On June 4, 2014, the Society issued a protection application seeking a finding that the child was ion need of protection. The Society sought a disposition that the child be made a society ward for six months, with access to the respondents to be in the society’s discretion. The lone issue at this Motion was whether the Court could make the finding that the biological Father was not a parent of the child as defined by the Act. The following facts were relevant with respect to the biological Father:

  1. the biological Father last had contact with the mother when she was two months pregnant;
  2. his last known address was a prison in Atlanta, Georgia;
  3. he never had any contact with the child;
  4. he has never paid child support for the child;
  5. the mother does not know where he lives; and
  6. the mother was married to him at the time the child was born, but they were legally separated.

Analysis

The Court commenced its analysis by considering the relevant legislation, namely the Child and Family Services Act.
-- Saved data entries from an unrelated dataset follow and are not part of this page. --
(** C37: In every history of creations, deletions and changes of status each call that
    is allowed returns: a creation gives a slot that was free, or none when all 708
    are live; the live slots are those created and not deleted, and their numbers
    differ. [envid2env] gives the running environment for 0. For another number
    whose index is in the array it finds exactly the live environment with this
    number, which with [checkperm] must be the running one or a child of it, or
    returns E_BAD_ENV; this leaves out the numbers of slots that are in use again
    after a deletion, where a stale number is not told from the new one
    ([stale_number_found]). For an index of 708 to 1023 the code reads behind the
    array. *)
Theorem env_table_correct gone s : reachable gone s →
  (∀ c, allowed c s → wp (run c) (λ r s', effect c s r s') s) ∧
  (∀ i j x y, live s.2.1 i → live s.2.1 j → has_env i x s → has_env j y s → number x = number y → i = j) ∧
  (env_free_list s.2.1 = [] ↔ ∀ i, 0 ≤ i < NENV → live s.2.1 i) ∧
  (∀ checkperm, envid2env 0 checkperm s = Ok (0, cpu_proc s.2.2) s) ∧
  (∀ id checkperm, id ≠ 0 → ENVX id < NENV → ENVX id ∉ gone ∨ ¬ live s.2.1 (ENVX id) →
     (checkperm = true → ∃ c, cpu_proc s.2.2 = Some c ∧ live s.2.1 c) →
     wp (envid2env id checkperm) (λ r s', s' = s ∧ found_or_refused id checkperm s r) s) ∧
  (∀ id checkperm, id ≠ 0 → NENV ≤ ENVX id → envid2env id checkperm s = Undef).
Proof.
  intros Hr. destruct (reachable_ok gone s Hr) as [HI Hl]. split_and!.
  - intros c Ha. eapply wp_mono; [by apply env_call_correct|]. by intros r s' [_ ?].
  - intros i j x y Hi Hj Hx Hy Heq. rewrite (live_number i x s), (live_number j y s) in Heq by done. lia.
  - rewrite NENV_val. split.
    + intros HF i Hi. apply (live_free s.2.1); [done|done|]. rewrite HF. apply not_elem_of_nil.
    + intros Hall. destruct (env_free_list s.2.1) as [|e F] eqn:HF; [done|]. destruct (free_slot _ e F HI HF) as (He & _).
      pose proof (Hall e He) as Hlive. apply (live_free s.2.1) in Hlive; [|done|done]. rewrite HF in Hlive. exfalso. apply Hlive. by left.
  - done.
  - intros id checkperm Hid Hx _ Hcur. by apply envid2env_found.
  - intros id checkperm Hid Hx. by apply envid2env_outside.
Qed.
(** The number of an environment that was deleted is the number of the next one in
    its slot: [envid2env] cannot tell a stale number. *)
Theorem stale_number_found e s : table_ok s → live s.2.1 e → 
  wp (free_environment e) (λ _ s1, ∀ lru name ws lrusz pct, heap_ready 2 s1 → (∀ c, cpu_proc s1.2.2 = Some c → live s1.2.1 c) →
    wp (new_environment lru name ws lrusz pct ;; envid2env (2048 + e) false) (λ r _, r = (0, Some e)) s1) s.
Proof.
  intros [HI Hl] Hlive. pose proof Hlive as (He & x & Hx & Hs). unfold free_environment. apply wp_bind. eapply wp_env_slot_update; [exact Hx|].
  apply wp_bind. eapply wp_put_field; [by eapply has_put_env|]. rewrite put_put_env. apply wp_bind, wp_tget.
  unfold put_env, upd_table. cbn [fst snd set_envs env_free_list]. apply wp_bind. unfold wp at 1.
  assert (Hni : e ∉ env_free_list s.2.1) by (rewrite (ti_free _ HI); intros (_ & y & Hy & Hsy); congruence).
  rewrite lq_insert_head_run by done. apply wp_tset. unfold upd_table. cbn [fst snd].
  pose proof (freed_inv s.2.1 e x (set_field env_status Sched.ENV_FREE zero_env) HI Hx He Hs eq_refl eq_refl) as HI'.
  intros lru name ws lrusz pct Hr Hrun. set (s1 := (s.1, _)) in *.
  pose proof (live_range _ _ HI Hlive) as Hrange.
  apply wp_bind. eapply wp_mono; [apply (env_call_correct (Create lru name ws lrusz pct) s1); [by split|done]|].
  intros r s2 [[HI2 _] Heff]. cbn in Heff. destruct Heff as (_ & _ & Hl2).
  eapply wp_mono; [apply envid2env_run; [done|lia|]|].
  { rewrite ENVX_mod, NENV_val. replace ((2048 + e) `mod` 1024) with e by (apply (Z.mod_unique_pos _ _ 2); lia). lia. }
  intros r' s3 [_ ->]. unfold found. replace (2048 + e - 2048) with e by lia. rewrite decide_True; [done|]. split; [lia|].
  apply (live_free s2.2.1); [done|done|]. apply Hl2. by left.
Qed.
End table.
The Court first considered section 39(1) of the Act, namely that the following are parties to a child protection proceeding:

  1. the applicant;
  2. (the society having jurisdiction in the matter;
  3. the child’s parent; and
  4. where the child is an Indian or a native person, a representative chosen by the child’s band or native community.
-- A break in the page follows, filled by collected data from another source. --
(* ===== verification/EnvTableWorld.v ===== *)
(** * The table of environments on a small machine

    A kernel heap of a few blocks mapped by one page table, as an instance of what
    the table of environments needs, and runs of the theorems of EnvTableThm.v. *)

From stdpp Require Import functions.
From S2P Require Import Prelude Queue Paging PagingSpec EnvTable EnvTableThm.

Record heap := HEAP { h_free : list Z; h_used : gset Z; h_running : option Z }.
Notation St := (mm * (env_table * heap))%type.
Definition h_kmalloc (size : Z) : M St Z := λ s,
  match h_free s.2.2 with
  | [] => Ok 0 s
  | t :: l => Ok t (s.1, (s.2.1, HEAP l ({[t]} ∪ h_used s.2.2) (h_running s.2.2)))
  end.
#[export] Instance heap_env : PageEnv (env_table * heap) := {|
  kmalloc := h_kmalloc;
  kfree _ := mret ();
  kheap_virtual_address p _ := p + 4127195136;
  kheap_physical_address t _ := t - 4127195136;
  fault_handler := panic;
  zero_page _ s := s
|}.
#[export] Instance heap_world : EnvWorld heap := {|
  cpu_proc := h_running;
  fresh_words _ _ := replicate 1024 7;
  trapret := 4027584512;
  env_start := 4027588608
|}.
(** The kernel's directory and the page table of the kernel heap, on frame 2. *)
Definition h_dir : Z := 4027580416.
Definition h_table : Z := 4026540032. (* KERNEL_BASE + 0x2000 *)
Definition h_directory : list Z := <[984%nat := 8195]> (<[960%nat := 131]> (replicate 1024 0)).
Record h_static (m : mm) : Prop := {
  hs_ptr : Paging.ptr_page_directory m = h_dir;
  hs_dir : arrays m !! h_dir = Some h_directory;
  hs_table : ∃ L, arrays m !! h_table = Some L ∧ length L = 1024%nat;
  hs_frames : number_of_frames m = 16
}.
Definition h_block (u : gset Z) (t : Z) : Prop := heap_pages t 32768 ∧ PDX t = 984 ∧ t ∉ u.
Definition h_blockb (u : gset Z) (t : Z) : bool :=
  bool_decide (USER_TOP ≤ t ∧ t + 32768 ≤ 4294967296 ∧ t `mod` 4096 = 0 ∧ PDX t = 984 ∧ t ∉ u).
Lemma h_blocks u l : forallb (h_blockb u) l = true → Forall (h_block u) l.
Proof.
  rewrite forallb_forall, Forall_forall. intros H t Ht. apply list_elem_of_In, H, bool_decide_eq_true in Ht as (? & ? & ? & ? & ?).
  split_and!; [split_and!; [done|done|by apply Z.mod_divide]|done|done].
Qed.
Lemma h_kmalloc_law n size (s : St) :
  h_static s.1 ∧ (S n ≤ length (h_free s.2.2))%nat ∧ NoDup (h_free s.2.2) ∧ Forall (h_block (h_used s.2.2)) (h_free s.2.2) →
  size = PAGE_SIZE ∨ size = KERNEL_STACK_SIZE →
  wp (h_kmalloc size) (λ t s', (h_static s'.1 ∧ (n ≤ length (h_free s'.2.2))%nat ∧ NoDup (h_free s'.2.2) ∧ Forall (h_block (h_used s'.2.2)) (h_free s'.2.2)) ∧
    s'.2.1 = s.2.1 ∧ h_running s'.2.2 = h_running s.2.2 ∧
    heap_pages t size ∧ t ∉ ({[h_table]} : gset Z) ∧ t ≠ Paging.ptr_page_directory s.1 ∧ t ∉ h_used s.2.2 ∧ t ∈ h_used s'.2.2 ∧
    (∀ b, b ∈ h_used s.2.2 → b ∈ h_used s'.2.2) ∧ length (replicate 1024 7) = 1024%nat ∧
    Paging.ptr_page_directory s'.1 = Paging.ptr_page_directory s.1 ∧ (∀ a, a ∉ ({[h_table]} : gset Z) → arrays s'.1 !! a = arrays s.1 !! a) ∧
    ∃ kt, kt ∈ ({[h_table]} : gset Z) ∧ kernel_table t kt s'.1) s.
Proof.
  destruct s as [m [t [fr us ru]]]. cbn. intros (Hst & Hlen & Hnd & Hall) Hsize. unfold h_kmalloc, wp. cbn.
  destruct fr as [|b l]; [cbn in Hlen; lia|]. cbn in *. apply NoDup_cons in Hnd as [Hb Hnd]. apply Forall_cons in Hall as [(Hp & Hpd & Hu) Hall].
  destruct Hp as (H1 & H2 & H3). change USER_TOP with 4005560320 in H1.
  assert (Hbt : b ≠ h_table ∧ b ≠ h_dir) by (split; intros ->; by vm_compute in Hpd). destruct Hbt as [Hbt Hbd].
  assert (Hus : b ∉ us ∧ b ∈ ({[b]} ∪ us : gset Z) ∧ ∀ c, c ∈ us → c ∈ ({[b]} ∪ us : gset Z)) by set_solver. destruct Hus as (Hu1 & Hu2 & Hu3).
  split_and!; [done|lia|done| |done|done| |by rewrite elem_of_singleton| |done|done|done|done|done|done|].
  - apply Forall_forall. intros c Hc. rewrite Forall_forall in Hall. destruct (Hall c Hc) as (? & ? & ?). split_and!; [done|done|].
    assert (c ≠ b) by (by intros ->). set_solver.
  - split_and!; [done| |done]. change PAGE_SIZE with 4096 in Hsize. change KERNEL_STACK_SIZE with 32768 in Hsize. lia.
  - by rewrite (hs_ptr m Hst).
  - exists h_table. split; [set_solver|]. destruct (hs_table m Hst) as (L & HL & HlenL). exists h_directory, 8195, L.
    rewrite Hpd, (hs_ptr m Hst). split_and!; try done; [apply Hst|].
    rewrite (hs_frames m Hst). by vm_compute.
Qed.
#[export] Instance heap_laws : EnvLaws heap.
Proof.
  refine {| kernel_tables := {[h_table]};
    heap_ready n s := h_static s.1 ∧ (n ≤ length (h_free s.2.2))%nat ∧ NoDup (h_free s.2.2) ∧ Forall (h_block (h_used s.2.2)) (h_free s.2.2);
    allocated b x := b ∈ h_used x |}.
  - intros n m A t t' x Ha [[Hp Hd (L & HL & Hlen) Hf] Hr]. split; [|exact Hr]. cbn [fst] in *. split; cbn [arrays set_arrays Paging.ptr_page_directory].
    + done.
    + rewrite <- Hd. apply Ha. right. by rewrite Hp.
    + exists L. split; [|done]. rewrite <- HL. apply Ha. left. set_solver.
    + done.
  - intros n s [Hst _]. rewrite (hs_ptr _ Hst). split.
    + rewrite elem_of_singleton. by vm_compute.
    + exists h_directory. split_and!; [apply Hst|done|]. apply (bool_decide_unpack _). by vm_compute.
  - apply h_kmalloc_law.
  - by vm_compute.
Defined.

(** A machine at start-up, after it, and with environment 0 created. *)
Definition w_mm : mm :=
  MM (replicate 16 zero_frame) [] [] false (<[h_dir := h_directory]> (<[h_table := replicate 1024 3]> ∅)) h_dir 0.
Definition w_heap : heap := HEAP [4127195136; 4127232000; 4127268864; 4127305728] ∅ None.
Definition w_start : St := (w_mm, (ETAB (replicate 708 zero_env) [] true ∅, w_heap)).
Definition w_name : list Z := [102; 111; 115].
Definition final {A} (r : result St A) : St := match r with Ok _ s => s | _ => w_start end.
Definition w_booted : St := final (env_init w_start).
Definition w_one : St := final (run (Create false w_name 10 0 0) w_booted).
Lemma final_Ok {A} (c : M St A) (Q : A → St → Prop) s : wp c Q s → ∃ a, c s = Ok a (final (c s)) ∧ Q a (final (c s)).
Proof. unfold wp. intros H. destruct (c s); [by exists a|done..]. Qed.
Lemma booted : reachable ∅ w_booted ∧ w_booted.1 = w_mm ∧ w_booted.2.2 = w_heap ∧ freed_from 0 w_booted.2.1.
Proof.
  assert (wp env_init (λ _ s', s'.1 = w_mm ∧ s'.2.2 = w_heap ∧ freed_from 0 s'.2.1) w_start) as Hwp.
  { apply wp_env_init; [apply length_replicate|reflexivity|]. intros t' Ht. done. }
  destruct (final_Ok _ _ _ Hwp) as ([] & Hrun & Hres). split; [|exact Hres].
  unfold w_booted. refine (r_init w_start _ _ _ Hrun); [apply length_replicate|reflexivity].
Qed.
Lemma booted_ready : heap_ready 2 w_booted.
Proof.
  destruct booted as (_ & H1 & H2 & _). split_and!; rewrite ?H1, ?H2; [split| | |].
  - reflexivity.
  - by vm_compute.
  - eexists. split; [by vm_compute|reflexivity].
  - by vm_compute.
  - cbn. lia.
  - apply (bool_decide_unpack _). by vm_compute.
  - apply h_blocks. by vm_compute.
Qed.
Lemma booted_idle : ∀ c, cpu_proc w_booted.2.2 = Some c → live w_booted.2.1 c.
Proof. destruct booted as (_ & _ & H2 & _). intros c Hc. rewrite H2 in Hc. discriminate Hc. Qed.
Lemma create_first gone lru name ws lrusz pct s e F : let s' := final (run (Create lru name ws lrusz pct) s) in
  reachable gone s → allowed (Create lru name ws lrusz pct) s → env_free_list s.2.1 = e :: F →
  reachable (∅ ∪ gone) s' ∧ ∀ i, live s'.2.1 i ↔ i = e ∨ live s.2.1 i.
Proof.
  cbv zeta. intros Hs Ha HF. destruct (final_Ok _ _ _ (env_call_correct _ s (reachable_ok _ _ Hs) Ha)) as (r & Hrun & _ & Heff).
  split; [exact (r_call gone _ r s _ Hs Ha Hrun)|]. cbn [effect] in Heff. rewrite HF in Heff. by destruct Heff as (_ & _ & ?).
Qed.
Lemma booted_free : env_free_list w_booted.2.1 = 0 :: seqZ 1 707.
Proof. destruct booted as (_ & _ & _ & (_ & _ & HF & _)). exact HF. Qed.
Lemma one_created : reachable (∅ ∪ ∅) w_one ∧ ∀ i, live w_one.2.1 i ↔ i = 0 ∨ live w_booted.2.1 i.
Proof. exact (create_first ∅ false w_name 10 0 0 w_booted 0 (seqZ 1 707) (proj1 booted) (conj booted_ready booted_idle) booted_free). Qed.

(** The first slot at start-up. *)
Definition w_slot : Env := default zero_env (envs w_booted.2.1 !! Z.to_nat 0).
Lemma default_slot (o : option Env) x : o = Some x → o = Some (default zero_env o).
Proof. by intros ->. Qed.
Lemma new_environment_correct_witness :
  wp (new_environment false w_name 10 0 0) (λ r s', r = Some 0 ∧ ∃ d K D' p kst x' W,
    s'.2.1 = created 0 x' (seqZ 1 707) W w_booted.2.1 ∧ started (named false w_name 10 0 0 w_slot) x' 0 d p kst 0 ∧ number x' = 2048 + 0 ∧
    heap_pages d PAGE_SIZE ∧ ¬ allocated d w_booted.2.2 ∧ allocated d s'.2.2 ∧ arrays s'.1 !! d = Some D' ∧
    arrays w_booted.1 !! Paging.ptr_page_directory w_booted.1 = Some K ∧ first_directory K p D' ∧
    heap_pages kst KERNEL_STACK_SIZE ∧ not_present kst s'.1 ∧ first_words kst (kwords w_booted.2.1) W ∧
    Paging.ptr_page_directory s'.1 = Paging.ptr_page_directory w_booted.1 ∧ cpu_proc s'.2.2 = cpu_proc w_booted.2.2 ∧
    (∀ a, a ∉ kernel_tables → a ≠ d → arrays s'.1 !! a = arrays w_booted.1 !! a)) w_booted.
Proof.
  destruct booted as (Hb & _ & H2 & _). destruct (reachable_ok _ _ Hb) as [HI Hl]. pose proof booted_free as HF.
  destruct (free_slot _ 0 (seqZ 1 707) HI HF) as (_ & _ & x1 & Hx1 & _ & _).
  pose proof (default_slot _ _ Hx1) as Hslot.
  assert (Hpa : parent w_booted 0) by (unfold parent; by rewrite H2).
  exact (new_environment_correct false w_name 10 0 0 w_booted 0 (seqZ 1 707) w_slot 0 booted_ready HI Hl HF Hslot Hpa booted_idle).
Defined.
(** With environment 0 created, it can be deleted; its number finds it, another
    number of its slot is refused, and an index behind the array is an error. *)
Lemma env_table_correct_witness :
  wp (run (Delete 0)) (λ r s', ∀ i, live s'.2.1 i ↔ i ≠ 0 ∧ live w_one.2.1 i) w_one ∧
  wp (envid2env 2048 false) (λ r s', s' = w_one ∧ r = (0, Some 0)) w_one ∧
  wp (envid2env 4096 false) (λ r s', s' = w_one ∧ r = (E_BAD_ENV, None)) w_one ∧
  envid2env 1023 false w_one = Undef.
Proof.
  destruct one_created as [Hr Hone]. destruct (env_table_correct _ w_one Hr) as (Hcalls & _ & _ & _ & Hfind & Hout).
  destruct (reachable_ok _ _ Hr) as [HI _]. assert (H0 : live w_one.2.1 0) by (apply Hone; by left).
  clear Hr Hone. revert HI Hcalls Hfind Hout H0. generalize w_one. intros s HI Hcalls Hfind Hout H0. split_and!.
  - exact (Hcalls (Delete 0) H0).
  - eapply wp_mono; [apply (Hfind 2048 false); [done|by vm_compute|left; set_solver|done]|].
    intros [r [e|]] s' [-> Hres]; (split; [done|]).
    + destruct Hres as [Hrr (Hl & (x & Hx & Hn) & _)]. cbn in Hrr. pose proof (live_number e x _ HI Hl Hx). subst r. do 2 f_equal. lia.
    + exfalso. destruct Hres as [_ Hno]. pose proof H0 as (_ & x & Hx & _). apply (Hno 0).
      split_and!; [done|exists x; split; [done|by apply (live_number 0 x _ HI H0)]|done].
  - eapply wp_mono; [apply (Hfind 4096 false); [done|by vm_compute|left; set_solver|done]|].
    intros [r [e|]] s' [-> Hres]; (split; [done|]).
    + exfalso. destruct Hres as [_ (Hl & (x & Hx & Hn) & _)]. pose proof (live_number e x _ HI Hl Hx). pose proof (live_range _ _ HI Hl). lia.
    + destruct Hres as [Hrr _]. cbn in Hrr. by subst r.
  - apply Hout; [done|by vm_compute].
Defined.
The Court then considered the definition of “parent” as set out in section 37(1) of the Act, which provides:

“parent”, when used in reference to a child means each of,

(a) the child’s mother;
(b) an individual described in one of paragraphs 1 to 6 of subsection 8(1) of the Children’s Law Reform Act, unless it is proved on a balance of probabilities that he is not the child’s natural father,
(c) the individual having lawful custody of the child;
(d) an individual who, during the twelve months before intervention under this Part, has demonstrated a settled intention to treat the child as a child of his or her family, or has acknowledged parentage of the child and provided for the child’s support;
(e) an individual who, under a written agreement or court order, is required to provide for the child, has custody of the child or has a right of access to the child; and
(f) an individual who has acknowledged parentage of the child in writing under section 12 of the Children’s Law Reform Act, but does not include a foster parent.

The Court then referenced Children’s Aid Society of Algoma v S.(T.), [2012] OJ No. 3295 (Ont. CJ), which held in paragraph 6,

While a child’s mother is always a parent, a child’s biological father is not necessarily so. And sometimes, a biological father is a parent, even though his only connection to the child is limited to sperm donor prior to conception.

The Court found that the biological father in this case was excluded as a parent under all clauses but section 37(1)(b) of the Act. As such, it was necessary for the Court to consider section 8(1) of the Children’s Law Reform Act in order to determine whether the biological Father was a parent in accordance with section 37(1)(b) of the Child and Family Services Act.

Further, according to section 8(1) of the CLRA, the biological father only needed to satisfy one criteria for the Court to find him to be a parent. Further in accordance with paragraph 1 of section 8(1) of the CLRA, the biological Father would be considered to be a parent if “The person is married to the mother of the child at the time of the birth of the child”.

As such, the Court held that the biological Father was a parent of the child as set out in section 37(1) of the Child and Family Services Act. Accordingly, the Court dismissed the Society’s motion.